[Entries shown — start]

Lemma dataKeyAad_text scope : dataKeyAad scope =
  "[" +:+ json_string "erainfra/app-data-key/v2" +:+ "," +:+ json_string (sc_app scope) +:+ "," +:+ json_or_null (sc_service scope) +:+ "]".
Proof. unfold dataKeyAad, json_array. cbn [str_join]. by rewrite !str_app_assoc. Qed.

Lemma valueAad_inj scope scope' name name' : valueAad scope name = valueAad scope' name' → scope = scope' ∧ name = name'.
Proof.
  destruct scope as [app service], scope' as [app' service']. rewrite !valueAad_text. cbn [sc_app sc_service].
  intros H%(str_app_cancel "["). apply json_string_inv in H as [_ H%(str_app_cancel ",")].
  apply json_string_inv in H as [-> H%(str_app_cancel ",")]. apply json_or_null_inv in H as [-> H%(str_app_cancel ",")].
  by apply json_string_inv in H as [-> _].
Qed.

Lemma dataKeyAad_inj scope scope' : dataKeyAad scope = dataKeyAad scope' → scope = scope'.
Proof.
  destruct scope as [app service], scope' as [app' service']. rewrite !dataKeyAad_text. cbn [sc_app sc_service].
  intros H%(str_app_cancel "["). apply json_string_inv in H as [_ H%(str_app_cancel ",")].
  apply json_string_inv in H as [-> H%(str_app_cancel ",")]. by apply json_or_null_inv in H as [-> _].
Qed.

(** A wrapped key is never read as a value. *)
Lemma aads_apart scope scope' name : valueAad scope name ≠ dataKeyAad scope'.
Proof. rewrite valueAad_text, dataKeyAad_text. intros [H _]%(str_app_cancel "[")%json_string_inv. done. Qed.

(** ** What the tables show *)

(** The contents of a vault: the values of each scope by name. *)
Definition contents := secret_scope → gmap string string.

Definition scope_of (r : app_secret) : secret_scope := SecretScope (se_app r) (se_service r).
Definition key_scope (k : app_data_key) : secret_scope := SecretScope (dk_app k) (dk_service k).

Definition put (M : contents) (scope : secret_scope) (name value : string) : contents := λ sc,
  if decide (sc = scope) then <[name := value]> (M sc) else M sc.
Definition remove (M : contents) (scope : secret_scope) (name : string) : contents := λ sc,
  if decide (sc = scope) then delete name (M sc) else M sc.

(** A data key as [importKey] takes it. *)
Definition key_bytes (raw : list Z) : Prop := length raw ∈ [16; 24; 32]%nat ∧ Forall is_byte raw.

(** Appending to the audit log finds one counter at most. *)
Definition audit_ready (p : infra) : Prop :=
  t_wf (infraCounters p) ∧
  ∀ i j c e, rows (infraCounters p) !! i = Some c → rows (infraCounters p) !! j = Some e →
    ic_name c = CtrAuditSeq → ic_name e = CtrAuditSeq → i = j.

Section vault.
Context (aes_encrypt : list Z → list Z → list Z → list Z → list Z).
Context (aes_decrypt : list Z → list Z → list Z → list Z → option (list Z)).
Context (sha256 : list Z → list Z) (decodeUtf8 : list Z → string).
Context `{!AuthenticatedEncryption aes_encrypt aes_decrypt}.
Context (decode_encode : ∀ text, decodeUtf8 (utf8_bytes text) = text).

#[local] Abbreviation seal := (seal aes_encrypt).
#[local] Abbreviation open_sealed := (open_sealed aes_decrypt).
#[local] Abbreviation encryptValue := (encryptValue aes_encrypt).
#[local] Abbreviation unwrapDataKey := (unwrapDataKey aes_decrypt).
#[local] Abbreviation readSecrets := (readSecrets aes_decrypt decodeUtf8).

(** The data key of a scope, stored under the master key. *)
Definition holds_key (master : master_key) (s : vault) (scope : secret_scope) (raw : list Z) : Prop :=
  key_bytes raw ∧ ∃ i k iv, rows (appDataKeys s) !! i = Some k ∧ key_scope k = scope ∧ dk_masterKeyId k = mk_id master ∧
    Forall is_byte iv ∧ SealedText (dk_wrappedKey k) (dk_iv k) = seal (mk_key master) raw (dataKeyAad scope) iv.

[Entries shown — finish]

- [Problem]
Every entry above, from first to last, should be repeated exactly.

- [Solved problem]
Lemma dataKeyAad_text scope : dataKeyAad scope =
  "[" +:+ json_string "erainfra/app-data-key/v2" +:+ "," +:+ json_string (sc_app scope) +:+ "," +:+ json_or_null (sc_service scope) +:+ "]".
Proof. unfold dataKeyAad, json_array. cbn [str_join]. by rewrite !str_app_assoc. Qed.

Lemma valueAad_inj scope scope' name name' : valueAad scope name = valueAad scope' name' → scope = scope' ∧ name = name'.
Proof.
  destruct scope as [app service], scope' as [app' service']. rewrite !valueAad_text. cbn [sc_app sc_service].
  intros H%(str_app_cancel "["). apply json_string_inv in H as [_ H%(str_app_cancel ",")].
  apply json_string_inv in H as [-> H%(str_app_cancel ",")]. apply json_or_null_inv in H as [-> H%(str_app_cancel ",")].
  by apply json_string_inv in H as [-> _].
Qed.

Lemma dataKeyAad_inj scope scope' : dataKeyAad scope = dataKeyAad scope' → scope = scope'.
Proof.
  destruct scope as [app service], scope' as [app' service']. rewrite !dataKeyAad_text. cbn [sc_app sc_service].
  intros H%(str_app_cancel "["). apply json_string_inv in H as [_ H%(str_app_cancel ",")].
  apply json_string_inv in H as [-> H%(str_app_cancel ",")]. by apply json_or_null_inv in H as [-> _].
Qed.

(** A wrapped key is never read as a value. *)
Lemma aads_apart scope scope' name : valueAad scope name ≠ dataKeyAad scope'.
Proof. rewrite valueAad_text, dataKeyAad_text. intros [H _]%(str_app_cancel "[")%json_string_inv. done. Qed.

(** ** What the tables show *)

(** The contents of a vault: the values of each scope by name. *)
Definition contents := secret_scope → gmap string string.

Definition scope_of (r : app_secret) : secret_scope := SecretScope (se_app r) (se_service r).
Definition key_scope (k : app_data_key) : secret_scope := SecretScope (dk_app k) (dk_service k).

Definition put (M : contents) (scope : secret_scope) (name value : string) : contents := λ sc,
  if decide (sc = scope) then <[name := value]> (M sc) else M sc.
Definition remove (M : contents) (scope : secret_scope) (name : string) : contents := λ sc,
  if decide (sc = scope) then delete name (M sc) else M sc.

(** A data key as [importKey] takes it. *)
Definition key_bytes (raw : list Z) : Prop := length raw ∈ [16; 24; 32]%nat ∧ Forall is_byte raw.

(** Appending to the audit log finds one counter at most. *)
Definition audit_ready (p : infra) : Prop :=
  t_wf (infraCounters p) ∧
  ∀ i j c e, rows (infraCounters p) !! i = Some c → rows (infraCounters p) !! j = Some e →
    ic_name c = CtrAuditSeq → ic_name e = CtrAuditSeq → i = j.

Section vault.
Context (aes_encrypt : list Z → list Z → list Z → list Z → list Z).
Context (aes_decrypt : list Z → list Z → list Z → list Z → option (list Z)).
Context (sha256 : list Z → list Z) (decodeUtf8 : list Z → string).
Context `{!AuthenticatedEncryption aes_encrypt aes_decrypt}.
Context (decode_encode : ∀ text, decodeUtf8 (utf8_bytes text) = text).

#[local] Abbreviation seal := (seal aes_encrypt).
#[local] Abbreviation open_sealed := (open_sealed aes_decrypt).
#[local] Abbreviation encryptValue := (encryptValue aes_encrypt).
#[local] Abbreviation unwrapDataKey := (unwrapDataKey aes_decrypt).
#[local] Abbreviation readSecrets := (readSecrets aes_decrypt decodeUtf8).

(** The data key of a scope, stored under the master key. *)
Definition holds_key (master : master_key) (s : vault) (scope : secret_scope) (raw : list Z) : Prop :=
  key_bytes raw ∧ ∃ i k iv, rows (appDataKeys s) !! i = Some k ∧ key_scope k = scope ∧ dk_masterKeyId k = mk_id master ∧
    Forall is_byte iv ∧ SealedText (dk_wrappedKey k) (dk_iv k) = seal (mk_key master) raw (dataKeyAad scope) iv.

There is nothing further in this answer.